(* ===== verification/Paddle.v ===== *)
(** Paddle: [billing/providers/paddle/config.ts], [client.ts] and [adapter.ts],
    with [lib/http/fetch-with-retry.ts].

    Waiting between two attempts and its random jitter decide nothing and are
    not modelled.  The numbers of a Paddle amount are unbounded integers. *)
From Stdlib Require Import Ascii QArith.
From S2P Require Import Prelude JsString Dates Pricing Domain Json Store Provider.
From stdpp Require Import list strings pretty.
#[local] Open Scope Z_scope.

(** ** config.ts *)
Inductive PaddleEnvironment := sandbox | production.

Record PaddleConfig := mkPaddleConfig {
  pc_environment : PaddleEnvironment;
  pc_apiKey : string;
  pc_webhookSecret : string;
  pc_priceIds : list (PlanCode * string);
  pc_topupProductId : string;
  pc_clientToken : string;
  pc_appUrl : string;
}.

Definition required (env : Env) (name : string) : Err + string :=
  match option_map trim (env name) with
  | Some value => if str_eqb value "" then inl (BillingUnavailableError ("missing env: " ++ name)%string)
                  else inr value
  | None => inl (BillingUnavailableError ("missing env: " ++ name)%string)
  end.

Definition readEnvironment (env : Env) : Err + PaddleEnvironment :=
  match required env "PADDLE_ENVIRONMENT" with
  | inl e => inl e
  | inr value =>
      if str_eqb value "sandbox" then inr sandbox
      else if str_eqb value "production" then inr production
      else inl (BillingUnavailableError "PADDLE_ENVIRONMENT must be one of sandbox, production")
  end.

Definition isLowerAlnum (c : ascii) : bool :=
  let n := Z.of_nat (nat_of_ascii c) in ((48 <=? n) && (n <=? 57)) || ((97 <=? n) && (n <=? 122)).

(** /^pri_[a-z0-9]+$/ *)
Definition isPriceId (s : string) : bool :=
  match s with
  | String a (String b (String c (String d rest))) =>
      Ascii.eqb a "p" && Ascii.eqb b "r" && Ascii.eqb c "i" && Ascii.eqb d "_"
      && negb (str_eqb rest "") && allChars isLowerAlnum rest
  | _ => false
  end.

Definition priceIdEntry (e : string * Json) : option (string * string) :=
  match e.2 with JStr s => if isPriceId s then Some (e.1, s) else None | _ => None end.

Definition readPriceIds (jsonParse : string -> option Json) (raw : string) : Err + list (PlanCode * string) :=
  match jsonParse raw with
  | None => inl (BillingUnavailableError "PADDLE_PRICE_IDS is not JSON")
  | Some json =>
      match (match json with JObj fields => mapOption priceIdEntry fields | _ => None end) with
      | None => inl (BillingUnavailableError "PADDLE_PRICE_IDS must map plan codes to pri_ ids")
      | Some entries =>
          let idOf := fun code => option_map snd (List.find (fun e => str_eqb e.1 (plan_code_str code)) entries) in
          let missing := List.filter (fun code => match idOf code with Some _ => false | None => true end) PLAN_CODES in
          match missing with
          | [] => inr (omap (fun code => option_map (fun id => (code, id)) (idOf code)) PLAN_CODES)
          | _ => inl (BillingUnavailableError
                   ("PADDLE_PRICE_IDS is missing: " ++ String.concat ", " (List.map plan_code_str missing))%string)
          end
      end
  end.

Definition readPaddleConfig (jsonParse : string -> option Json) (env : Env) : Err + PaddleConfig :=
  match readEnvironment env with inl e => inl e | inr environment =>
  match required env "PADDLE_API_KEY" with inl e => inl e | inr apiKey =>
  match required env "PADDLE_WEBHOOK_SECRET" with inl e => inl e | inr webhookSecret =>
  match required env "PADDLE_PRICE_IDS" with inl e => inl e | inr rawIds =>
  match readPriceIds jsonParse rawIds with inl e => inl e | inr priceIds =>
  match required env "PADDLE_TOPUP_PRODUCT_ID" with inl e => inl e | inr topupProductId =>
  match required env "PADDLE_CLIENT_TOKEN" with inl e => inl e | inr clientToken =>
  match readAppUrl env with inl e => inl e | inr appUrl =>
  inr (mkPaddleConfig environment apiKey webhookSecret priceIds topupProductId clientToken appUrl)
  end end end end end end end end.

(** ** client.ts *)
Definition API_BASE (e : PaddleEnvironment) : string :=
  match e with sandbox => "https://sandbox-api.paddle.com" | production => "https://api.paddle.com" end.

Definition MAX_RETRY_AFTER_MS : Q := 5000.
Definition IDEMPOTENT_ATTEMPTS : nat := 3.

Definition isRetryable (status : Z) : bool := (status =? 429) || (500 <=? status).

Section Client.
Variable pf : Platform.
Variable config : PaddleConfig.

Definition send (method url : string) (body : option Json) : B HttpAnswer :=
  invoke (Call_paddle method url body) (fun calls => inr (pf_fetch pf method url body calls)).

(** [fetchWithRetry]: [retries] attempts may still follow this one. *)
Fixpoint fetchWithRetry (retries : nat) (method url : string) (body : option Json) : B HttpAnswer :=
  let! res := send method url body in
  match retries, res with
  | O, _ => ret res
  | S n, Http_network _ => fetchWithRetry n method url body
  | S n, Http_response status retryAfter _ =>
      if negb (isRetryable status) then ret res
      else if match retryAfter with Some s => negb (Qle_bool (s * 1000) MAX_RETRY_AFTER_MS) | None => false end
      then ret res
      else fetchWithRetry n method url body
  end.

WORK REQUEST —
Wherever "priceIdEntry" occurs in the records above, copy the line it sits in.

RESULT —
Definition priceIdEntry (e : string * Json) : option (string * string) :=
      match (match json with JObj fields => mapOption priceIdEntry fields | _ => None end) with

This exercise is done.